This sample is a selection of Mathew Weir’s usual work, consisting of Limoges stoneware pieces (greyish-white paste that shrinks strongly when fired at high temperature, 1265ºC) that he usually paints with cobalt blue or with a slip of his own recipe and red clay, which vitrifies at this temperature.
His tiles, and some other pieces, are decorated using a style similar to the traditional one from Níjar, (red clay covered with a white slip and colored with metallic oxides).
The exhibition also includes some of his latest ceramic sculpture works.
Matthew Weier. (London 1956)
As a young man he is attracted to the formal and conceptual provocation of Dada and Surrealism, and experiences a rejection of the world of elitist art. He wanted art to be integrated into society in the same way as tribal art, so he decided to approach popular art by making murals, woodcuts, postcards, street theater and music, during the hectic years of the end of the 19th century: 70s and 80s.

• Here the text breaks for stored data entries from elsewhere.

(** The vector info a slot is read as: its own, or the fresh one of a missing info. *)
Lemma to_vector_info_spec st s i c :
  slot_inv s i c -> (forall info, c = Some (CONSTANT_INFO info) -> c_delete_id info = NOT_DELETED_ID) ->
  let v := to_vector_info st i c in
  ChunkInfo.wf_vec (rows_in s i) v
  /\ (forall r, (r < STANDARD_VECTOR_SIZE)%nat -> info_ids (Some (VECTOR_INFO v)) r = info_ids c r)
  /\ (forall r, (rows_in s i <= r < STANDARD_VECTOR_SIZE)%nat -> deleted v !!! r = NOT_DELETED_ID).
Proof.
  intros Hc Hd. destruct c as [[info|info]|]; cbn [to_vector_info].
  - specialize (Hd info eq_refl). destruct Hc as (Hwf & _ & _). split_and!.
    + split; simpl.
      * by rewrite write_range_length, length_replicate.
      * apply length_replicate.
      * done.
      * intros _ r Hr. simpl in Hwf. rewrite write_range_lookup by (rewrite length_replicate; lia).
        by rewrite decide_True by lia.
      * intros _ r Hr. by apply lookup_total_replicate.
    + intros r Hr. cbn [info_ids inserted deleted new_vector].
      rewrite write_range_lookup by (rewrite length_replicate; lia).
      by rewrite decide_True, lookup_total_replicate, Hd by lia.
    + intros r Hr. apply lookup_total_replicate. lia.
  - destruct Hc as (Hwf & _ & Hnd). done.
  - split_and!.
    + apply new_vector_wf. unfold rows_in. lia.
    + intros r Hr. by apply new_vector_ids.
    + intros r Hr. apply lookup_total_replicate. lia.
Qed.

Lemma append_vector_partial st tid s e i c :
  (s < e)%nat -> i ∈ range_vectors s e -> slot_inv s i c ->
  ~ (range_start s i = 0 /\ range_end e i = STANDARD_VECTOR_SIZE)%nat ->
  append_vector st tid s e i (Some c)
  = Ok (Some (VECTOR_INFO (v_Append (to_vector_info st i c) (range_start s i) (range_end e i) tid)), false)
  /\ forall info, c <> Some (CONSTANT_INFO info).
Proof.
  intros Hse Hi Hc Hp. destruct (range_bounds s e i Hse Hi) as (Hs & He & Hb).
  unfold append_vector. destruct (Nat.eqb_spec (range_start s i) 0) as [H0|H0],
    (Nat.eqb_spec (range_end e i) STANDARD_VECTOR_SIZE) as [H1|H1]; cbn [andb]; try tauto;
    (destruct c as [[info|info]|]; [|done|done]);
    destruct Hc as (_ & Hc & _); specialize (Hc info eq_refl); lia.
Qed.

Lemma append_vector_spec st tid s e i c :
  (s < e)%nat -> i ∈ range_vectors s e -> slot_inv s i c ->
  exists c', append_vector st tid s e i (Some c) = Ok (Some c', false)
    /\ slot_inv e i (Some c')
    /\ (forall r, (r < STANDARD_VECTOR_SIZE)%nat ->
         info_ids (Some c') r = if decide (range_start s i <= r < range_end e i)%nat
                                then (tid, NOT_DELETED_ID) else info_ids c r)
    /\ forall info, c' = CONSTANT_INFO info -> range_start s i = 0%nat.
Proof.
  intros Hse Hi Hc. destruct (range_bounds s e i Hse Hi) as (Hs & He & Hb).
  destruct (decide (range_start s i = 0 /\ range_end e i = STANDARD_VECTOR_SIZE)%nat) as [[H0 H1]|Hp].
  - eexists. unfold append_vector. rewrite H0, H1, !Nat.eqb_refl. split; [done|]. split.
    + split_and!; [simpl; lia|by intros; rewrite <- He|]. intros r Hr. lia.
    + split; [|done]. intros r Hr. by rewrite decide_True by lia.
  - destruct (append_vector_partial st tid s e i c) as [-> Hnc]; [done..|].
    destruct (to_vector_info_spec st s i c Hc) as (Hwf & Hids & Hnd).
    { intros info ->. by destruct (Hnc info). }
    set (v := to_vector_info st i c) in *. destruct (Hwf) as [W1 W2 W3 W4 W5].
    eexists. split; [done|]. split.
    + split_and!; [|done|].
      * rewrite <- He, Hs. apply v_Append_wf; [done|lia].
      * intros r Hr. rewrite v_Append_ids by (done || lia). apply Hnd. lia.
    + split; [|done]. intros r Hr. rewrite v_Append_ids by (done || lia). rewrite <- Hids by done.
      case_decide; [|done]. f_equal. apply Hnd. lia.
Qed.
Lemma StronglySorted_app {A} (R : A -> A -> Prop) l x :
  StronglySorted R l -> Forall (fun y => R y x) l -> StronglySorted R (l ++ [x]).
Proof.
  induction 1 as [|y l Hs IH Hy]; intros Hx; simpl; [by repeat constructor|].
  apply Forall_cons_1 in Hx as [Hyx Hx]. constructor; [by apply IH|].
  apply Forall_app. by repeat constructor.
Qed.

Lemma StronglySorted_suffix {A} (R : A -> A -> Prop) a b :
  StronglySorted R (a ++ b) -> StronglySorted R b.
Proof. induction a as [|x a IH]; [done|]. simpl. intros H. apply IH. by inversion H. Qed.

Lemma inv_init : inv DuckTransactionManager.
Proof.
  intros tid. assert (forall A (x : A) P, x ∈ [] -> P) as Hn by (intros ? ? ? []%not_elem_of_nil).
  split; simpl; try (by constructor); try lia; try (intros; by eapply Hn); done.
Qed.

(** Transaction ids name active transactions. *)
Lemma active_unique tid c m x y :
  inv_at tid c m -> x ∈ active_transactions m -> y ∈ active_transactions m ->
  tx_transaction_id x = tx_transaction_id y -> x = y.
Proof.
  intros Hm. pose proof (inv_active_sorted _ _ _ Hm) as Hs.
  induction Hs as [|z l Hs IH Hz]; intros Hx Hy He; [by apply not_elem_of_nil in Hx|].
  rewrite Forall_forall in Hz.
  apply elem_of_cons in Hx as [->|Hx], Hy as [->|Hy]; [done| | |by apply IH].
  - specialize (Hz y Hy) as [_ ?]. lia.
  - specialize (Hz x Hx) as [_ ?]. lia.
Qed.
Definition UpdateSegment_functions (physical_type : PhysicalType) : result functions :=
  type_size ← GetTypeIdSize physical_type;
  initialize_update_function ← GetInitializeUpdateFunction physical_type;
  fetch_update_function ← GetFetchUpdateFunction physical_type;
  fetch_committed_function ← GetFetchCommittedFunction physical_type;
  fetch_committed_range ← GetFetchCommittedRangeFunction physical_type;
  fetch_row_function ← GetFetchRowFunction physical_type;
  merge_update_function ← GetMergeUpdateFunction physical_type;
  rollback_update_function ← GetRollbackUpdateFunction physical_type;
  statistics_update_function ← GetStatisticsUpdateFunction physical_type;
  get_effective_updates ← GetEffectiveUpdatesFunction physical_type;
  Ok (mkFunctions type_size initialize_update_function fetch_update_function
        fetch_committed_function fetch_committed_range fetch_row_function merge_update_function
        rollback_update_function statistics_update_function get_effective_updates).

(** ** Layout of an [UpdateInfo] in the undo buffer

    A header, the row numbers ([sel_t], 4 bytes each), the values; [max] is always
    [STANDARD_VECTOR_SIZE]. *)

Definition sizeof_UpdateInfo : nat := 80.
Definition sizeof_sel_t : nat := 4.

Definition AlignValue (n : nat) : nat := ((n + 7) / 8 * 8)%nat.

Definition GetAllocSize (type_size : nat) : nat :=
  AlignValue (sizeof_UpdateInfo + (sizeof_sel_t + type_size) * STANDARD_VECTOR_SIZE).

(** Byte offsets of the [i]th row number and the [i]th value of an element type. *)
Definition GetTuples (i : nat) : nat := (sizeof_UpdateInfo + sizeof_sel_t * i)%nat.
Definition GetValues (c : ctype) (i : nat) : nat :=
  (sizeof_UpdateInfo + sizeof_sel_t * STANDARD_VECTOR_SIZE + sizeof c * i)%nat.

(** ** Row numbers with values *)

Section entries.
Context {T : Type}.
Implicit Types (d : list (nat * T)) (r : nat).
(** The four ways an update of a transaction can end. *)
Inductive outcome m (x : TransactionData) (B : V) (v : nat) (w R : list (nat * T)) l
    : t (T := T) (S := S) -> result (option nat) -> Prop :=
| outcome_nothing m' :
    w = [] -> repr m' v R l -> outcome m x B v w R l m' (Ok None)
| outcome_conflict m' :
    Exists (conflicts x w.*1) l -> repr m' v R l ->
    outcome m x B v w R l m' (Throw TransactionException)
| outcome_own l1 n l2 m' R' es :
    Forall (fun n => ~ conflicts x w.*1 n) l -> l = l1 ++ n :: l2 ->
    n_version n = transaction_id x -> merged B w R R' (n_entries n) es ->
    repr m' v R' (l1 ++ with_entries es n :: l2) -> outcome m x B v w R l m' (Ok None)
| outcome_new q m' R' es :
    Forall (fun n => ~ conflicts x w.*1 n) l -> Forall (fun n => n_version n <> transaction_id x) l ->
    heap m !! q = None -> merged B w R R' [] es ->
    repr m' v R' (mkNode q (transaction_id x) es :: l) -> outcome m x B v w R l m' (Ok (Some q)).

Lemma repr_same m m' v R l :
  heap m' = heap m -> GetUpdateNode m' v = GetUpdateNode m v -> repr m v R l -> repr m' v R l.
Proof. unfold repr. by intros -> ->. Qed.

Lemma Update_outcome m x col u ids count B v R l m' res :
  rows_of m v ids count -> repr m v R l -> good_entries R ->
  Forall (fun n => good_entries (n_entries n)) l -> has_transaction x = true ->
  Forall (fun n => n_version n <> transaction_id x) l \/
  (exists l1 n l2, l = l1 ++ n :: l2 /\ n_version n = transaction_id x /\
     Forall (fun n => n_version n <> transaction_id x) l2) ->
  Update sort m x col u ids count B = (m', res) ->
  outcome m x B v (written m u ids count B) R l m' res /\ start m' = start m.
Proof.
  intros Hrows Hr HR Hl Hx Hown HU.
  pose proof (selection_spec m u ids count B) as Hsel. cbv zeta in Hsel.
  unfold Update in HU. unfold written. pose proof (statistics_sel (stats m) u count) as Hstat.
  destruct (update_statistics (stats m) u count) as [st sel]. simpl in Hsel, Hstat |- *.
  set (m1 := mk (start m) (heap m) (root m) st) in *.
  change (update_selection sort m1 u ids sel B) with (update_selection sort m u ids sel B) in HU.
  fold (first_row_id sel ids) in HU.
  change (vector_of m1 (first_row_id sel ids)) with (vector_of m (first_row_id sel ids)) in HU.
  change (vector_offset (InitializeRoot m1 ?x) ?y) with (vector_offset m y) in HU.
  set (vi := vector_of m (first_row_id sel ids)) in *.
  set (sel' := update_selection sort m u ids sel B) in *.
  destruct sel as [|i0 sel].
  { injection HU as <- <-. split; [|done]. apply outcome_nothing; [|by apply (repr_same m)].
    assert (sel' = []) as ->; [|done]. unfold sel', update_selection. simpl.
    destruct (GetUpdateNode m _); [done|].
    match goal with |- context [effective_updates _ _ ?l _ ?o] =>
      by destruct (effective_sel u ids l B o) as (k & -> & _) end. }
  cbn [length Nat.eqb] in HU.
  assert (vi = v) as Hvi.
  { unfold vi, first_row_id.
    destruct (SortSelectionVector_spec sort (i0 :: sel) (fun idx => ids !!! idx) Hsort) as (_ & Hsub & Hrep).
    destruct (Hrep i0) as (j & Hj & _); [by apply elem_of_cons; left|].
    destruct (SortSelectionVector sort (i0 :: sel) _) as [|k ks]; [by apply not_elem_of_nil in Hj|].
    assert (k ∈ i0 :: sel) as Hk by by apply Hsub, elem_of_cons; left.
    rewrite Hstat, list_elem_of_In, filter_In, in_seq in Hk. apply Hrows. simpl. lia. }
  clearbody vi. subst vi.
  destruct (row_list_good m v ids sel' count Hrows (proj2 Hsel) (proj1 Hsel)) as [Ha Har].
  destruct (Nat.eqb_spec (length sel') 0) as [H0|H0].
  { injection HU as <- <-. split; [|done]. apply outcome_nothing; [|by apply (repr_same m)].
    by destruct sel'. }
  destruct (GetUpdateNode (InitializeRoot m1 v) v) as [p|] eqn:Ep; rewrite InitializeRoot_node in Ep;
    change (GetUpdateNode m v = Some p) in Ep || change (GetUpdateNode m v = None) in Ep.
  - assert (heap_repr (heap m) v p R l) as Hh by (unfold repr in Hr; by rewrite Ep in Hr).
    assert (forall h R' l', heap_repr h v p R' l' -> repr (with_heap (InitializeRoot m1 v) h) v R' l') as Hrep.
    { intros h R' l' Hh'. unfold repr.
      change (GetUpdateNode (with_heap (InitializeRoot m1 v) h) v) with (GetUpdateNode (InitializeRoot m1 v) v).
      rewrite InitializeRoot_node. change (GetUpdateNode m1 v) with (GetUpdateNode m v). by rewrite Ep. }
    destruct (UpdateExisting_outcome (InitializeRoot m1 v) x col v u B
                (row_list ids sel' (vector_offset m v)) p R l Hh HR Hl Ha Har Hx Hown)
      as [[Hc Heq]|[Hc [(l1 & n & l2 & h' & R' & es & Hl' & Hn & Heq & Hm & Hh')
                       |(q & h' & R' & es & Hnone & Heq & Hq & Hm & Hh')]]];
      rewrite Heq in HU; injection HU as <- <-; (split; [|done]).
    + apply outcome_conflict; [done|]. eapply (repr_same m); [done| |done]. by rewrite InitializeRoot_node.
    + eapply outcome_own; try done. by apply Hrep.
    + eapply outcome_new; try done. by apply Hrep.
  - destruct (UpdateNew_outcome (InitializeRoot m1 v) x col v u B ids sel' (vector_offset m v))
      as (m2 & q & R' & es & Heq & Hst & Hq & Hm & Hr'); [done|done|done| |].
    { simpl. rewrite length_app, length_replicate. lia. }
    rewrite Heq in HU. injection HU as <- <-. unfold repr in Hr. rewrite Ep in Hr. destruct Hr as [-> ->].
    split; [|done]. eapply outcome_new; try done; constructor.
Qed.
End update.
(* ===== verification/UpdateSnapshot.v ===== *)
(** * Snapshot isolation of updates

    Transactions that update one vector of a column through an [UpdateSegment]
    ([UpdateSegment.v]) as a step relation: begin, update, failed update, commit, rollback and
    cleanup in any interleaving.  The state carries, next to the segment, the history a
    specification would keep: the rows each transaction wrote and the committed writes with their
    commit ids.  The main theorem is that at every reachable state a transaction reads its own
    writes over the writes committed when it started, and nothing else.

    Start times, commit ids and transaction ids are related as [TransactionManager.v] proves
    them for reachable states of the transaction manager. *)

From stdpp Require Import gmap relations sorting.
From Stdlib Require Import Sorting.Sorted.
From S2P Require Import Prelude ValidityMask ChunkInfo UpdateKind UpdateSegment.
Import UpdateKind UpdateSegment.

Module UpdateSnapshot.

(** A running transaction: its start time and id, its node in the chain, the rows it wrote. *)
Record txn (T : Type) : Type := mkTx {
  x_start : Z;
  x_id : Z;
  x_node : option nat;
  x_writes : nat -> option T
}.
Arguments mkTx {T}.
Arguments x_start {T}.
Arguments x_id {T}.
Arguments x_node {T}.
Arguments x_writes {T}.

(** A committed one; the node is gone after cleanup. *)
Record commit (T : Type) : Type := mkCommit {
  c_id : Z;
  c_node : option nat;
  c_writes : nat -> option T
}.
Arguments mkCommit {T}.
Arguments c_id {T}.
Arguments c_node {T}.
Arguments c_writes {T}.

Section snapshot.
Context {T V S : Type} {F : UpdateFunctions T V S} (ok : V -> Prop) (size : V -> nat).
Context {L : UpdateLaws ok size} (sort : (nat -> nat) -> list nat -> list nat) (Hsort : sorts sort).
(** The table data of the vector, and the number of the vector. *)
Context (B : V) (v : nat).
Implicit Types (l : list (node T)) (x : txn T) (cs : list (commit T)) (r : nat).

(** ** Specification *)

(** The last write to a row among the commits up to time [s]; [cs] is newest first. *)
Fixpoint last_write cs (s : Z) r : option T :=
  match cs with
  | [] => None
  | c :: cs =>
      if c_id c <=? s
      then match c_writes c r with Some w => Some w | None => last_write cs s r end
      else last_write cs s r
  end.

Definition snapshot cs (s : Z) r : T := default (extract B r) (last_write cs s r).

(** What a transaction has to see: its own writes, else its snapshot. *)
Definition tx_view cs x r : T := default (snapshot cs (x_start x) r) (x_writes x r).

(** ** The system *)

Record sys : Type := mkSys {
  seg : t (T := T) (S := S);
  now : Z;
  active : list (txn T);
  commits : list (commit T)
}.

Definition data_of x : TransactionData := mkTxn (x_start x) (x_id x) true.

Definition wrote (w : list (nat * T)) x (node : option nat) : txn T :=
  mkTx (x_start x) (x_id x) node
    (fun r => match assoc w r with Some y => Some y | None => x_writes x r end).

Inductive step : sys -> sys -> Prop :=
| step_begin σ s i :
    now σ <= s < TRANSACTION_ID_START - 1 -> TRANSACTION_ID_START <= i -> i ∉ map x_id (active σ) ->
    step σ (mkSys (seg σ) s (mkTx s i None (fun _ => None) :: active σ) (commits σ))
| step_update σ a1 x a2 col u ids count m' p :
    active σ = a1 ++ x :: a2 -> rows_of (seg σ) v ids count ->
    Update sort (seg σ) (data_of x) col u ids count B = (m', Ok p) ->
    step σ (mkSys m' (now σ)
              (a1 ++ wrote (written sort (seg σ) u ids count B) x
                       (match p with Some _ => p | None => x_node x end) :: a2) (commits σ))
| step_update_fails σ a1 x a2 col u ids count m' e :
    active σ = a1 ++ x :: a2 -> rows_of (seg σ) v ids count ->
    Update sort (seg σ) (data_of x) col u ids count B = (m', Throw e) ->
    step σ (mkSys m' (now σ) (active σ) (commits σ))
| step_commit σ a1 x a2 cid :
    active σ = a1 ++ x :: a2 -> now σ < cid < TRANSACTION_ID_START - 1 ->
    step σ (mkSys (match x_node x with Some p => CommitUpdate (seg σ) p cid | None => seg σ end)
              cid (a1 ++ a2) (mkCommit cid (x_node x) (x_writes x) :: commits σ))
| step_rollback σ a1 x a2 :
    active σ = a1 ++ x :: a2 ->
    step σ (mkSys (match x_node x with Some p => RollbackUpdate (seg σ) p | None => seg σ end)
              (now σ) (a1 ++ a2) (commits σ))
| step_cleanup σ c1 c c2 p :
    commits σ = c1 ++ c :: c2 -> c_node c = Some p ->
    Forall (fun x => c_id c <= x_start x) (active σ) ->
    step σ (mkSys (CleanupUpdate (seg σ) p) (now σ) (active σ)
              (c1 ++ mkCommit (c_id c) None (c_writes c) :: c2)).

(** A segment without updates. *)
Definition init (start : nat) (st : S) (time : Z) : sys := mkSys (mk start ∅ None st) time [] [].

Definition reachable (σ : sys) : Prop :=
  exists start st time, 0 <= time < TRANSACTION_ID_START - 1 /\ rtc step (init start st time) σ.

He studied Spanish Philology and Philosophy at Oxford University (1974-77), and studied art at City Lit, London (1979-1982).
In 1988 he settled in Níjar (Almería) to work with traditional potters. Ceramics has been his main activity since then, although he continues to make wood engravings, paintings and sculptures for public entities (such as the Plaza de Agua Amarga) and for private clients.